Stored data
(* ===== verification/ServerTcp.v ===== *)
(** TCP tunnels on the server, [expose-server/src/tcp_proxy.rs]: a listener per
    tunnel, and the connections accepted on it.

    Binding, accepting and the sockets' reads and writes are outcomes given to
    the operations. *)

From S2P Require Import Prelude RustStr Types Errors Protocol WebSocket Http LocalProxy Externals.
From S2P Require Import PendingStore TunnelManager ServerProxy.

Local Open Scope N_scope.

(** The writing half of an accepted connection: what was written, and the error
    the next write meets, if any. *)
Record TcpConnection : Type := {
  tcn_written : Bytes;
  tcn_broken : option string;
}.

Record TcpTunnelHandle : Type := {
  tth_tunnel : ActiveTunnel;
  tth_connections : gmap Uuid TcpConnection;
  tth_port : N;
}.

(** [TcpTunnelRegistry::tunnels]. *)
Abbreviation TcpTunnelRegistry := (gmap Uuid TcpTunnelHandle).

Definition registry_new : TcpTunnelRegistry := ∅.

(** [register_tunnel] with the outcome of binding a listener on port 0. *)
Definition registry_register (tunnel : ActiveTunnel) (bound : Result string N)
    (r : TcpTunnelRegistry) : result N * TcpTunnelRegistry :=
  match bound with
  | Err err => (Err (network err), r)
  | Ok port =>
      (Ok port, <[at_id tunnel := {| tth_tunnel := tunnel; tth_connections := ∅;
                                     tth_port := port |}]> r)
  end.

Definition registry_remove (tunnel_id : Uuid) (r : TcpTunnelRegistry) : TcpTunnelRegistry :=
  delete tunnel_id r.

Definition with_tcp_connections (h : TcpTunnelHandle) (c : gmap Uuid TcpConnection) :
    TcpTunnelHandle :=
  {| tth_tunnel := tth_tunnel h; tth_connections := c; tth_port := tth_port h |}.

Section Registry.
Context `{U : UuidDisplay}.

Definition handle_client_data (tunnel_id connection_id : Uuid) (data : Bytes)
    (r : TcpTunnelRegistry) : result unit * TcpTunnelRegistry :=
  match r !! tunnel_id with
  | None => (Err (TunnelNotFound (uuid_to_string tunnel_id)), r)
  | Some h =>
      match tth_connections h !! connection_id with
      | None => (Err (TunnelNotFound ("tcp-conn-" +:+ uuid_to_string connection_id)), r)
      | Some conn =>
          match tcn_broken conn with
          | Some err => (Err (network err), r)
          | None =>
              (Ok tt, <[tunnel_id := with_tcp_connections h
                          (<[connection_id := {| tcn_written := tcn_written conn ++ data;
                                                 tcn_broken := None |}]>
                             (tth_connections h))]> r)
          end
      end
  end.
End Registry.

Definition handle_client_close (tunnel_id connection_id : Uuid) (r : TcpTunnelRegistry) :
    TcpTunnelRegistry :=
  match r !! tunnel_id with
  | Some h =>
      <[tunnel_id := with_tcp_connections h (delete connection_id (tth_connections h))]> r
  | None => r
  end.

Definition handle_client_ack (tunnel_id connection_id : Uuid) (success : bool)
    (r : TcpTunnelRegistry) : TcpTunnelRegistry :=
  if success then r else handle_client_close tunnel_id connection_id r.

(** [handle_connection]: the client is told before the connection is stored. *)
Definition handle_connection (tunnel_id connection_id : Uuid) (remote_addr : string)
    (ob : Outbox) (r : TcpTunnelRegistry) : result unit * Outbox * TcpTunnelRegistry :=
  match send (TcpConnect connection_id remote_addr) ob with
  | (Err e, ob') => (Err e, ob', r)
  | (Ok _, ob') =>
      (Ok tt, ob',
       match r !! tunnel_id with
       | Some h =>
           <[tunnel_id := with_tcp_connections h
               (<[connection_id := {| tcn_written := []; tcn_broken := None |}]>
                  (tth_connections h))]> r
       | None => r
       end)
  end.

(** [read_loop] of an accepted connection: [reads] is what the socket yields,
    an empty read being its end.  The result says whether the connection was
    removed from its tunnel. *)
Fixpoint connection_loop (connection_id : Uuid) (reads : list (Result string Bytes))
    (sequence : N) (ob : Outbox) : option bool * Outbox :=
  match reads with
  | [] => (None, ob)
  | Ok [] :: _ => (Some true, (send (TcpClose connection_id CloseNormal) ob).2)
  | Ok data :: rest =>
      match send (TcpData connection_id data sequence) ob with
      | (Err _, ob') => (Some false, ob')
      | (Ok _, ob') => connection_loop connection_id rest (wrapping_add u64_max sequence 1) ob'
      end
  | Err err :: _ => (Some true, (send (TcpClose connection_id (CloseError err)) ob).2)
  end.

• [DIRECTIONS]:
Please output the complete data exactly.

• [ANSWER AREA]:
(* ===== verification/ServerTcp.v ===== *)
(** TCP tunnels on the server, [expose-server/src/tcp_proxy.rs]: a listener per
    tunnel, and the connections accepted on it.

    Binding, accepting and the sockets' reads and writes are outcomes given to
    the operations. *)

From S2P Require Import Prelude RustStr Types Errors Protocol WebSocket Http LocalProxy Externals.
From S2P Require Import PendingStore TunnelManager ServerProxy.

Local Open Scope N_scope.

(** The writing half of an accepted connection: what was written, and the error
    the next write meets, if any. *)
Record TcpConnection : Type := {
  tcn_written : Bytes;
  tcn_broken : option string;
}.

Record TcpTunnelHandle : Type := {
  tth_tunnel : ActiveTunnel;
  tth_connections : gmap Uuid TcpConnection;
  tth_port : N;
}.

(** [TcpTunnelRegistry::tunnels]. *)
Abbreviation TcpTunnelRegistry := (gmap Uuid TcpTunnelHandle).

Definition registry_new : TcpTunnelRegistry := ∅.

(** [register_tunnel] with the outcome of binding a listener on port 0. *)
Definition registry_register (tunnel : ActiveTunnel) (bound : Result string N)
    (r : TcpTunnelRegistry) : result N * TcpTunnelRegistry :=
  match bound with
  | Err err => (Err (network err), r)
  | Ok port =>
      (Ok port, <[at_id tunnel := {| tth_tunnel := tunnel; tth_connections := ∅;
                                     tth_port := port |}]> r)
  end.

Definition registry_remove (tunnel_id : Uuid) (r : TcpTunnelRegistry) : TcpTunnelRegistry :=
  delete tunnel_id r.

Definition with_tcp_connections (h : TcpTunnelHandle) (c : gmap Uuid TcpConnection) :
    TcpTunnelHandle :=
  {| tth_tunnel := tth_tunnel h; tth_connections := c; tth_port := tth_port h |}.

Section Registry.
Context `{U : UuidDisplay}.

Definition handle_client_data (tunnel_id connection_id : Uuid) (data : Bytes)
    (r : TcpTunnelRegistry) : result unit * TcpTunnelRegistry :=
  match r !! tunnel_id with
  | None => (Err (TunnelNotFound (uuid_to_string tunnel_id)), r)
  | Some h =>
      match tth_connections h !! connection_id with
      | None => (Err (TunnelNotFound ("tcp-conn-" +:+ uuid_to_string connection_id)), r)
      | Some conn =>
          match tcn_broken conn with
          | Some err => (Err (network err), r)
          | None =>
              (Ok tt, <[tunnel_id := with_tcp_connections h
                          (<[connection_id := {| tcn_written := tcn_written conn ++ data;
                                                 tcn_broken := None |}]>
                             (tth_connections h))]> r)
          end
      end
  end.
End Registry.

Definition handle_client_close (tunnel_id connection_id : Uuid) (r : TcpTunnelRegistry) :
    TcpTunnelRegistry :=
  match r !! tunnel_id with
  | Some h =>
      <[tunnel_id := with_tcp_connections h (delete connection_id (tth_connections h))]> r
  | None => r
  end.

Definition handle_client_ack (tunnel_id connection_id : Uuid) (success : bool)
    (r : TcpTunnelRegistry) : TcpTunnelRegistry :=
  if success then r else handle_client_close tunnel_id connection_id r.

(** [handle_connection]: the client is told before the connection is stored. *)
Definition handle_connection (tunnel_id connection_id : Uuid) (remote_addr : string)
    (ob : Outbox) (r : TcpTunnelRegistry) : result unit * Outbox * TcpTunnelRegistry :=
  match send (TcpConnect connection_id remote_addr) ob with
  | (Err e, ob') => (Err e, ob', r)
  | (Ok _, ob') =>
      (Ok tt, ob',
       match r !! tunnel_id with
       | Some h =>
           <[tunnel_id := with_tcp_connections h
               (<[connection_id := {| tcn_written := []; tcn_broken := None |}]>
                  (tth_connections h))]> r
       | None => r
       end)
  end.

(** [read_loop] of an accepted connection: [reads] is what the socket yields,
    an empty read being its end.  The result says whether the connection was
    removed from its tunnel. *)
Fixpoint connection_loop (connection_id : Uuid) (reads : list (Result string Bytes))
    (sequence : N) (ob : Outbox) : option bool * Outbox :=
  match reads with
  | [] => (None, ob)
  | Ok [] :: _ => (Some true, (send (TcpClose connection_id CloseNormal) ob).2)
  | Ok data :: rest =>
      match send (TcpData connection_id data sequence) ob with
      | (Err _, ob') => (Some false, ob')
      | (Ok _, ob') => connection_loop connection_id rest (wrapping_add u64_max sequence 1) ob'
      end
  | Err err :: _ => (Some true, (send (TcpClose connection_id (CloseError err)) ob).2)
  end.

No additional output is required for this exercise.